◆ TASK INSTRUCTIONS ◆
Beginning at the first line of the data, print each line exactly, stopping after the line that contains "intros call l".

Entries taken from a collection
++++

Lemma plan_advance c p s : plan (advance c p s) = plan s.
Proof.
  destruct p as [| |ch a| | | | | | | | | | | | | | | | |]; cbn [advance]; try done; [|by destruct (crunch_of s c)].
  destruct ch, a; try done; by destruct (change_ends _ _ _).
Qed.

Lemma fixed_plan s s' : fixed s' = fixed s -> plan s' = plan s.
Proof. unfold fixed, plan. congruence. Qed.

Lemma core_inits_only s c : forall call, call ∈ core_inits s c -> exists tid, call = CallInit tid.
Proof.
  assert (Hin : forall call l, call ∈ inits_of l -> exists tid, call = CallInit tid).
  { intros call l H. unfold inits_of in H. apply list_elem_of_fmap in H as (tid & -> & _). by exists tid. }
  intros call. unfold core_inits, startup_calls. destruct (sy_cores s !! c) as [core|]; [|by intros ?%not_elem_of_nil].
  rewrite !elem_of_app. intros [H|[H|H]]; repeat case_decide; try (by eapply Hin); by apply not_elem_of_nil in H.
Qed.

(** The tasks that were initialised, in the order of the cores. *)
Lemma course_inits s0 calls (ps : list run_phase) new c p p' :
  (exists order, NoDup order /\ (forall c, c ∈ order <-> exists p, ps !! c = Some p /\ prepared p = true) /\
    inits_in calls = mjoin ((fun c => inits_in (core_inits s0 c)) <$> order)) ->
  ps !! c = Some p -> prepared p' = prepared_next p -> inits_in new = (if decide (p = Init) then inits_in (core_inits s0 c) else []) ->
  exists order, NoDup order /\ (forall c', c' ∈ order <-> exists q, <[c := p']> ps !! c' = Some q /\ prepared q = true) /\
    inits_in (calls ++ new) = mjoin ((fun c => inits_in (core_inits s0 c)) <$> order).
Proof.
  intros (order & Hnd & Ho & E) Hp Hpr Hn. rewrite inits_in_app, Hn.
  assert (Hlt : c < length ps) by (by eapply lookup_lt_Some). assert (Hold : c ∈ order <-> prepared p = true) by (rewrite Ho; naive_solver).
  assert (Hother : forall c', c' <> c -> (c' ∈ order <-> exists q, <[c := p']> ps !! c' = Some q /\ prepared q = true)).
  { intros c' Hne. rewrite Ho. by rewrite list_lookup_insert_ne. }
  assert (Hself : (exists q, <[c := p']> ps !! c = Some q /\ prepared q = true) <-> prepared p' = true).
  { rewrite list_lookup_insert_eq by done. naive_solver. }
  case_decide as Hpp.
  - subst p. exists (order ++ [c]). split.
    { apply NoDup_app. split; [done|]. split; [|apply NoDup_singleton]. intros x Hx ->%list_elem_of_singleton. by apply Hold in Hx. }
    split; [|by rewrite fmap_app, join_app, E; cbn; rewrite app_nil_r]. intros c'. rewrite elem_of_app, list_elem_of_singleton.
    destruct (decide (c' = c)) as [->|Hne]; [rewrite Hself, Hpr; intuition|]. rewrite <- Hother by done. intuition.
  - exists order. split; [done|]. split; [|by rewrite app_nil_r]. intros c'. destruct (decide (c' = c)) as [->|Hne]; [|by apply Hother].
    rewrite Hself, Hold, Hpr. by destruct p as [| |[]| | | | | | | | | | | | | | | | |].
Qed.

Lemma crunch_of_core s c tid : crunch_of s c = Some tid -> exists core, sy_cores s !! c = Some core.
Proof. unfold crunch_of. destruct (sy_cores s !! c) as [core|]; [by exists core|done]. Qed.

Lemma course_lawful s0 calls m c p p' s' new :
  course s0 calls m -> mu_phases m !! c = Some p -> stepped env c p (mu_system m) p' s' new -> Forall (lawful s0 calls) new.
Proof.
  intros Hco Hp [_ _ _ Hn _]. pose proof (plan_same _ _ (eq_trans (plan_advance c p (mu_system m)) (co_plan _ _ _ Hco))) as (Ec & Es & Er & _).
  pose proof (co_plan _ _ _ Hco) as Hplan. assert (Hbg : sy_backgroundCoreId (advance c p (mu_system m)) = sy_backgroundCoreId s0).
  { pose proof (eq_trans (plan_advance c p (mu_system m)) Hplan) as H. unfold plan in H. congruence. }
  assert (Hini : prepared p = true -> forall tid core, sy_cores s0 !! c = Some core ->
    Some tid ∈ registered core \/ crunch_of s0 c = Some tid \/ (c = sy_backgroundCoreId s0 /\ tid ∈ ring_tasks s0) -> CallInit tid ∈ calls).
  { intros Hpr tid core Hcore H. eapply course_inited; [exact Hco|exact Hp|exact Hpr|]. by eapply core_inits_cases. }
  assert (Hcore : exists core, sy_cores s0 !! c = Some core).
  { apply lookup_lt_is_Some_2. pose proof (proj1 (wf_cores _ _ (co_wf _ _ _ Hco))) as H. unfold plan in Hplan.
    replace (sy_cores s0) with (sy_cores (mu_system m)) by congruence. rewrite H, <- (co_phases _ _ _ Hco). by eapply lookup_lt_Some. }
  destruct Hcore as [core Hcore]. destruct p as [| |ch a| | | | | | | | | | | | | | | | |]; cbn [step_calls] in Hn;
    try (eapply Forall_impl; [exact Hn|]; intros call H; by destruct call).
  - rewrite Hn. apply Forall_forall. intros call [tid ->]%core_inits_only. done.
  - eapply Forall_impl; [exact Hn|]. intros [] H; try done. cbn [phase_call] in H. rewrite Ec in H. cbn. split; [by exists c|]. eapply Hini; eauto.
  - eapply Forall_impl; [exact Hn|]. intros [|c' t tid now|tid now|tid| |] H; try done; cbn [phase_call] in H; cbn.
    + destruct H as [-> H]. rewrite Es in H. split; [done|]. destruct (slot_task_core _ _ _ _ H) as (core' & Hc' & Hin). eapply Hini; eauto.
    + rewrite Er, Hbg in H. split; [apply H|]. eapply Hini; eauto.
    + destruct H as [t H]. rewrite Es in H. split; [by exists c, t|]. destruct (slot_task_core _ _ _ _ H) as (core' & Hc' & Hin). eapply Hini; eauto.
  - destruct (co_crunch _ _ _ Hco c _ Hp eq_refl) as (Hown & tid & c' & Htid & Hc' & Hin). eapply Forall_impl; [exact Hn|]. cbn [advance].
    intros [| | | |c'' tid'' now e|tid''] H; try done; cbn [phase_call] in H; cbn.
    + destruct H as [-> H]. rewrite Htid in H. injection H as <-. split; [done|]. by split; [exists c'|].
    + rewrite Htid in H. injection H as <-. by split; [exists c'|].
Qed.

++++

◆ WRITTEN SOLUTION ◆
Lemma plan_advance c p s : plan (advance c p s) = plan s.
Proof.
  destruct p as [| |ch a| | | | | | | | | | | | | | | | |]; cbn [advance]; try done; [|by destruct (crunch_of s c)].
  destruct ch, a; try done; by destruct (change_ends _ _ _).
Qed.

Lemma fixed_plan s s' : fixed s' = fixed s -> plan s' = plan s.
Proof. unfold fixed, plan. congruence. Qed.

Lemma core_inits_only s c : forall call, call ∈ core_inits s c -> exists tid, call = CallInit tid.
Proof.
  assert (Hin : forall call l, call ∈ inits_of l -> exists tid, call = CallInit tid).
  { intros call l H. unfold inits_of in H. apply list_elem_of_fmap in H as (tid & -> & _). by exists tid. }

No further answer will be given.